Di nuovo online dopo quasi un mese senza internet. Vabbè, la prendo con filosofia, come il maestro Pai Mei. Il blog è stato naturalmente trascurato, e lo aggiorno riportando un pezzo che ho trovato per caso studiando tutt'altro.
Il testo è un Buongiorno di Massimo Gramellini, che mette in ordine qualcosa che confusamente pensavo e penso quando vengono diffuse immagini di un particolare impatto (ultimo caso il video delle maestre di Pistoia).
Non adoro Gramellini, ma in questo articoletto è ordinato e diretto, e non aggiungo altro: la penso così.
MI dissocio dal convincimento diffuso che mostrare immagini di violenza sia giusto o addirittura necessario per accrescere la consapevolezza dei cittadini. Le foto delle torture e dell'ostaggio sgozzato contengono un inganno. Dicono a chi le guarda: siamo documenti autentici che ti permettono di formarti un'opinione sui fatti. Ma mentono, perche' a diffonderle nel tritacarne mediatico e' stato e sara' sempre un potere di parte, interessato a provocare certi effetti (le dimissioni di un ministro, la sollevazione di una massa). Quindi l'immagine non libera lo spettatore: lo usa.
Ma c'e' un'altra ragione ancora piu' importante che mi spinge a diffidarne. A differenza di un testo scritto, l'immagine di un orrore non stimola la riflessione, ma solo un'emozione momentanea e prevedibile, che si limita a ribadire cio' che sappiamo gia': in questo caso che le guerre di ogni epoca tendono a estrarre dall'uomo le pulsioni piu' estreme.
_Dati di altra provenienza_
(** A segment without [[] holds no occurrence of a tag, nor the start of
    one: the search goes on after it. *)
Lemma find_tag_skip k x y i : ~ In "["%char x ->
  find_from (tag k) (x ++ y) i = find_from (tag k) y (i + length x).
Proof.
  revert i. induction x as [|a x IH]; intros i Hx; cbn [app length]; [now rewrite Nat.add_0_r|].
  assert (Ha : Ascii.eqb "["%char a = false).
  { destruct (Ascii.eqb "["%char a) eqn:E; [|reflexivity].
    apply Ascii.eqb_eq in E. subst a. exfalso. apply Hx. now left. }
  rewrite find_from_miss by (cbn [tag is_prefix]; now rewrite Ha).
  rewrite IH by (intros Hin; apply Hx; now right). f_equal. lia.
Qed.

(** The tag of [k] is not a prefix of the tag of another kind. *)
Lemma tag_prefix_other k kj y : no_brackets k -> no_brackets kj -> k <> kj ->
  is_prefix (tag k) (tag kj ++ y) = false.
Proof.
  intros [_ Hk] [_ Hkj] Hne. cbn [tag app is_prefix]. rewrite Ascii.eqb_refl. cbn [andb].
  revert kj Hkj Hne. induction k as [|a k IH]; intros [|b kj] Hkj Hne; cbn [app is_prefix].
  - contradiction.
  - destruct (Ascii.eqb "]"%char b) eqn:E; [|reflexivity].
    apply Ascii.eqb_eq in E. subst b. exfalso. apply Hkj. now left.
  - destruct (Ascii.eqb a "]"%char) eqn:E; [|reflexivity].
    apply Ascii.eqb_eq in E. subst a. exfalso. apply Hk. now left.
  - destruct (Ascii.eqb a b) eqn:E; [|reflexivity]. apply Ascii.eqb_eq in E. subst b. cbn [andb].
    apply IH; [intros Hin; apply Hk; now right|intros Hin; apply Hkj; now right|congruence].
Qed.

(** The rendering of a bracket-free text holds the tag of [k] only where
    a span of kind [k] was replaced. *)
Lemma find_tag_render text k pos cs i : ~ In "["%char text -> no_brackets k ->
  (forall c, In c cs -> no_brackets (c_kind c) /\ c_kind c <> k) ->
  find_from (tag k) (render text pos cs) i = None.
Proof.
  intros Ht Hk. revert pos i. induction cs as [|c cs IH]; intros pos i Hcs; cbn [render].
  - rewrite <- (app_nil_r (py_drop text pos)), find_tag_skip
      by (intros Hin; apply Ht; exact (In_py_drop _ _ _ Hin)).
    reflexivity.
  - rewrite find_tag_skip
      by (intros Hin; apply Ht; exact (In_py_slice _ _ _ _ Hin)).
    destruct (Hcs c (or_introl eq_refl)) as [Hc Hne].
    assert (Hp : is_prefix (tag k) (tag (c_kind c) ++ render text (c_end c) cs) = false)
      by (apply tag_prefix_other; auto).
    change (tag (c_kind c) ++ render text (c_end c) cs)
      with ("["%char :: ((c_kind c ++ ["]"%char]) ++ render text (c_end c) cs)) in Hp |- *.
    rewrite find_from_miss by exact Hp.
    rewrite find_tag_skip.
    + apply IH. intros d Hd. apply Hcs. now right.
    + intros Hin. apply in_app_or in Hin as [Hin|[Hin|[]]]; [exact (proj1 Hc Hin)|discriminate].
Qed.
(** [train_test_split(X, y, test_size=0.2, random_state=42)] (line 23):
    the test indices are the first [n_test] of the permutation, the
    training indices the next [n_samples - n_test]. *)
Definition train_test_split (X y : list cell)
    : outcome (list cell * list cell * list cell * list cell) :=
  if negb (length X =? length y) then Raise ValueError
  else
    let n_samples := length X in
    let n_test := n_test n_samples in
    let n_train := n_samples - n_test in
    if n_train =? 0 then Raise ValueError
    else
      let perm := permutation n_samples in
      let ind_test := firstn n_test perm in
      let ind_train := firstn n_train (skipn n_test perm) in
      Ret (take_rows X ind_train, take_rows X ind_test,
           take_rows y ind_train, take_rows y ind_test).

(** Lines 19-34 of [train_model]: read, split, fit, predict the test part
    and validate it for the printed report; the fitted pipeline. *)
Definition train_pipeline (data_path : str) (fs : filesystem Model) : outcome Model :=
  df <- read_csv fs data_path ;;
  X <- column df (lit "email_body") ;;
  y <- column df (lit "category") ;;
  parts <- train_test_split X y ;;
  let '(X_train, X_test, y_train, y_test) := parts in
  docs <- strings X_train ;;
  labels <- strings y_train ;;
  pipeline <- fit docs labels ;;
  test_docs <- strings X_test ;;
  let y_pred := map (predict pipeline) test_docs in
  test_labels <- strings y_test ;;
  Ret pipeline.

(** [train_model] (lines 13-37): the disk after a successful training.
    The [with] block of lines 36-37 is one write here, as the training
    script sees it; [Interleave] splits it into its two steps. *)
Definition train_model (data_path : str) (fs : filesystem Model) : outcome (filesystem Model) :=
  pipeline <- train_pipeline data_path fs ;;
  Ret (fs_write fs MODEL_PATH (PickleFile pipeline)).

(** [load_model] (lines 39-47). *)
Definition load_model (fs : filesystem Model) : outcome Model :=
  if negb (path_exists fs MODEL_PATH) then
    Raise (FileNotFoundError (lit "Model file not found. Train the model first."))
  else
    match fs MODEL_PATH with
    | Some (PickleFile m) => Ret m
    | Some EmptyFile => Raise EOFError
    | _ => Raise UnpicklingError
    end.

(** [classify_email] (lines 49-54). *)
Definition classify_email (model : Model) (email_text : str) : str := predict model email_text.

End Models.

(** ** Facts on the library calls *)

Lemma map_nth_seq {A : Type} (l : list A) (d : A) :
  map (fun i => nth i l d) (seq 0 (length l)) = l.
Proof.
  induction l as [|x l IH]; [reflexivity|].
  cbn [length seq map nth]. f_equal. rewrite <- seq_shift, map_map. exact IH.
Qed.

Lemma firstn_skipn_perm {A : Type} (p : list A) (a b : nat) :
  a + b = length p -> firstn a p ++ firstn b (skipn a p) = p.
Proof.
  intros Hl. assert (Hb : firstn b (skipn a p) = skipn a p)
    by (apply firstn_all2; rewrite length_skipn; lia).
  rewrite Hb. apply firstn_skipn.
Qed.

Lemma strings_Ret xs l : strings xs = Ret l -> xs = map Some l.
Proof.
  revert l. induction xs as [|[s|] xs IH]; intros l; cbn [strings].
  - intros [= <-]. reflexivity.
  - intros Hs. obind_inv. injection Hs as <-. cbn. f_equal. now apply IH.
  - discriminate.
Qed.

Lemma strings_map_Some l : strings (map Some l) = Ret l.
Proof. induction l as [|s l IH]; cbn; [reflexivity|]. now rewrite IH. Qed.

Lemma find_index_None key labels : find_index key labels = None <-> ~ In key labels.
Proof.
  induction labels as [|l labels IH]; cbn [find_index In]; [tauto|].
  destruct (str_eqb l key) eqn:E.
  - apply str_eqb_eq in E. split; [discriminate|tauto].
  - assert (l <> key) by (intros <-; now rewrite str_eqb_refl in E).
    destruct (find_index key labels); cbn; split; intuition congruence.
Qed.

Lemma column_Ret df key xs :
  column df key = Ret xs -> In key (df_columns df) /\ length xs = length (df_rows df).
Proof.
  unfold column. destruct (find_index key (df_columns df)) as [i|] eqn:E; [|discriminate].
  intros [= <-]. rewrite length_map. split; [|reflexivity].
  destruct (In_dec (list_eq_dec ascii_dec) key (df_columns df)) as [Hin|Hn]; [exact Hin|].
  apply find_index_None in Hn. congruence.
Qed.

Lemma column_missing df key : ~ In key (df_columns df) -> column df key = Raise (KeyError key).
Proof. intros Hn. unfold column. now rewrite (proj2 (find_index_None _ _) Hn). Qed.

Lemma n_test_le n : n_test n <= n.
Proof.
  unfold n_test. destruct n as [|n]; [reflexivity|].
  apply Nat.Div0.div_le_upper_bound; lia.
Qed.

Lemma n_train_zero n : n - n_test n = 0 <-> n <= 1.
Proof.
  unfold n_test. destruct n as [|[|n]]; [cbn; lia|cbn; lia|].
  assert ((S (S n) + 4) / 5 < S (S n)) by (apply Nat.Div0.div_lt_upper_bound; lia). lia.
Qed.

Section ModelFacts.

Context {Model : Type} `{Classifier Model} `{Estimator Model} `{Shuffle}.

Lemma combine_take_rows X y idx :
  length X = length y ->
  combine (take_rows X idx) (take_rows y idx) = map (fun i => nth i (combine X y) (None, None)) idx.
Proof.
  intros Hl. unfold take_rows in *. induction idx as [|i idx IH]; [reflexivity|].
  cbn [map combine]. rewrite IH, combine_nth by exact Hl. reflexivity.
Qed.

(** The rows a list of indices picks, when the indices are a permutation
    of all positions, are a permutation of the rows. *)
Lemma take_perm {A : Type} (l : list A) (d : A) idx :
  Permutation idx (seq 0 (length l)) -> Permutation (map (fun i => nth i l d) idx) l.
Proof.
  intros Hp. transitivity (map (fun i => nth i l d) (seq 0 (length l))).
  - now apply Permutation_map.
  - rewrite map_nth_seq. reflexivity.
Qed.

(** [train_test_split] puts [ceil(0.2 * n)] rows in the test part and
    the others in the training part, and keeps each e-mail with its label. *)
Lemma train_test_split_parts X y X_train X_test y_train y_test :
  train_test_split X y = Ret (X_train, X_test, y_train, y_test) ->
  length X_test = n_test (length X) /\
  length X_train = length X - n_test (length X) /\
  Permutation (combine X_train y_train ++ combine X_test y_test) (combine X y).
Proof.
  unfold train_test_split. case_if; [discriminate|]. apply Bool.negb_false_iff in E. pii_bool.
  case_if; [discriminate|]. intros [= <- <- <- <-].
  pose proof (n_test_le (length X)) as Hle.
  pose proof (Permutation_length (permutation_perm (length X))) as Hlp. rewrite length_seq in Hlp.
  unfold take_rows. rewrite !length_map, length_firstn, length_firstn, length_skipn.
  split; [lia|]. split; [lia|].
  fold (take_rows X (firstn (n_test (length X)) (permutation (length X)))).
  fold (take_rows X (firstn (length X - n_test (length X)) (skipn (n_test (length X)) (permutation (length X))))).
  fold (take_rows y (firstn (n_test (length X)) (permutation (length X)))).
  fold (take_rows y (firstn (length X - n_test (length X)) (skipn (n_test (length X)) (permutation (length X))))).
  rewrite !combine_take_rows by exact E. rewrite <- map_app.
  apply take_perm. rewrite length_combine, <- E, Nat.min_id.
  rewrite Permutation_app_comm, firstn_skipn_perm by lia. apply permutation_perm.
Qed.

Lemma train_test_split_Ret_len X y parts :
  train_test_split X y = Ret parts -> length X = length y /\ 2 <= length X.
Proof.
  unfold train_test_split. case_if; [discriminate|]. apply Bool.negb_false_iff in E. pii_bool.
  case_if; [discriminate|]. intros _. split; [exact E|].
  destruct (Nat.le_gt_cases (length X) 1) as [Hle|Hgt]; [|lia].
  apply n_train_zero in Hle. contradiction.
Qed.

Lemma In_combine_fst {A B : Type} (l : list A) (l' : list B) x :
  length l = length l' -> In x l -> exists y, In (x, y) (combine l l').
Proof.
  revert l'. induction l as [|a l IH]; intros [|b l'] Hl Hin; try discriminate; [destruct Hin|].
  destruct Hin as [<-|Hin]; [exists b; now left|].
  destruct (IH l' ltac:(cbn in Hl; lia) Hin) as [y Hy]. exists y. now right.
Qed.

Lemma In_combine_snd {A B : Type} (l : list A) (l' : list B) y :
  length l = length l' -> In y l' -> exists x, In (x, y) (combine l l').
Proof.
  revert l'. induction l as [|a l IH]; intros [|b l'] Hl Hin; try discriminate; [destruct Hin|].
  destruct Hin as [<-|Hin]; [exists a; now left|].
  destruct (IH l' ltac:(cbn in Hl; lia) Hin) as [x Hx]. exists x. now right.
Qed.

Lemma strings_no_NaN xs l : strings xs = Ret l -> ~ In None xs.
Proof. intros Hs Hin. apply strings_Ret in Hs. subst. apply in_map_iff in Hin. firstorder discriminate. Qed.

(** What a successful [train_model] went through, call by call. *)
Lemma train_model_Ret p fs fs' :
  train_model p fs = Ret fs' ->
  exists df X y X_train X_test y_train y_test docs labels m,
    read_csv fs p = Ret df /\
    column df (lit "email_body") = Ret X /\ column df (lit "category") = Ret y /\
    train_test_split X y = Ret (X_train, X_test, y_train, y_test) /\
    strings X_train = Ret docs /\ strings y_train = Ret labels /\
    fit docs labels = Ret m /\
    (exists test_docs, strings X_test = Ret test_docs) /\
    (exists test_labels, strings y_test = Ret test_labels) /\
    fs' = fs_write fs MODEL_PATH (PickleFile m).
Proof.
  unfold train_model. intros Ht. obind_inv. injection Ht as <-. rename a into pl.
  revert Hc. unfold train_pipeline. intros Ht. obind_inv.
  destruct a2 as [[[X_train X_test] y_train] y_test]. cbv zeta in Ht. obind_inv.
  injection Ht as <-. do 10 eexists. repeat split; eauto.
Qed.

Lemma read_csv_Ret (fs : filesystem Model) p df : read_csv fs p = Ret df -> fs p = Some (CsvFile df).
Proof. unfold read_csv. destruct (fs p) as [[df'|m|]|]; congruence. Qed.

(** A column that the split and the validation of both parts accepted
    holds no NaN. *)
Lemma split_no_NaN X y X_train X_test y_train y_test a b :
  train_test_split X y = Ret (X_train, X_test, y_train, y_test) ->
  ((strings X_train = Ret a /\ strings X_test = Ret b) -> ~ In None X) /\
  ((strings y_train = Ret a /\ strings y_test = Ret b) -> ~ In None y).
Proof.
  intros Hs. pose proof (train_test_split_Ret_len _ _ _ Hs) as [Hlen _].
  apply train_test_split_parts in Hs as (_ & _ & Hp). split; intros [Ha Hb] Hin.
  - destruct (In_combine_fst _ _ _ Hlen Hin) as [c Hc].
    apply (Permutation_in _ (Permutation_sym Hp)), in_app_or in Hc as [Hc|Hc];
      apply in_combine_l in Hc; [exact (strings_no_NaN _ _ Ha Hc)|exact (strings_no_NaN _ _ Hb Hc)].
  - destruct (In_combine_snd _ _ _ Hlen Hin) as [c Hc].
    apply (Permutation_in _ (Permutation_sym Hp)), in_app_or in Hc as [Hc|Hc];
      apply in_combine_r in Hc; [exact (strings_no_NaN _ _ Ha Hc)|exact (strings_no_NaN _ _ Hb Hc)].
Qed.

Lemma load_model_pickle (fs : filesystem Model) m :
  fs MODEL_PATH = Some (PickleFile m) -> load_model fs = Ret m.
Proof. intros Hp. unfold load_model, path_exists. now rewrite Hp. Qed.

Lemma fs_write_same {A : Type} (fs : filesystem A) path f : fs_write fs path f path = Some f.
Proof. unfold fs_write. now rewrite str_eqb_refl. Qed.

Lemma fs_write_other {A : Type} (fs : filesystem A) path f q : q <> path -> fs_write fs path f q = fs q.
Proof. intros Hq. unfold fs_write. now rewrite str_eqb_neq. Qed.

(** The file [open] has just truncated does not load. *)
Lemma load_model_open (fs : filesystem Model) : load_model (open_wb fs MODEL_PATH) = Raise EOFError.
Proof. unfold load_model, path_exists, open_wb. now rewrite fs_write_same. Qed.

(** ** Disks up to pointwise equality

    A disk is a function from paths to files, so two disks with the same
    files are equal only up to [fs_equiv]; the operations of the code
    respect it, which lets proofs rewrite a disk with an equivalent one. *)

Lemma fs_write_twice {A : Type} (fs : filesystem A) path f g :
  fs_equiv (fs_write (fs_write fs path f) path g) (fs_write fs path g).
Proof. intros q. unfold fs_write. now destruct (str_eqb q path). Qed.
Ma nella civilta' dell'immagine esiste solo cio' che vedi, sfringuellano i guru della modernita' acritica per giustificare il loro voyeurismo. Gia': ma PER QUANTO esiste? L'immagine, anche la piu' sconvolgente, galleggia in superficie. E produce reazioni emotive che evaporano in fretta, lasciandoci dentro un ricordo confuso e una scia di sdegno che va a stratificarsi sulle precedenti per gonfiare il salvagente di cinismo con cui cerchiamo di proteggerci. Rendendo indispensabile aumentare la dose dello schifo, la prossima volta.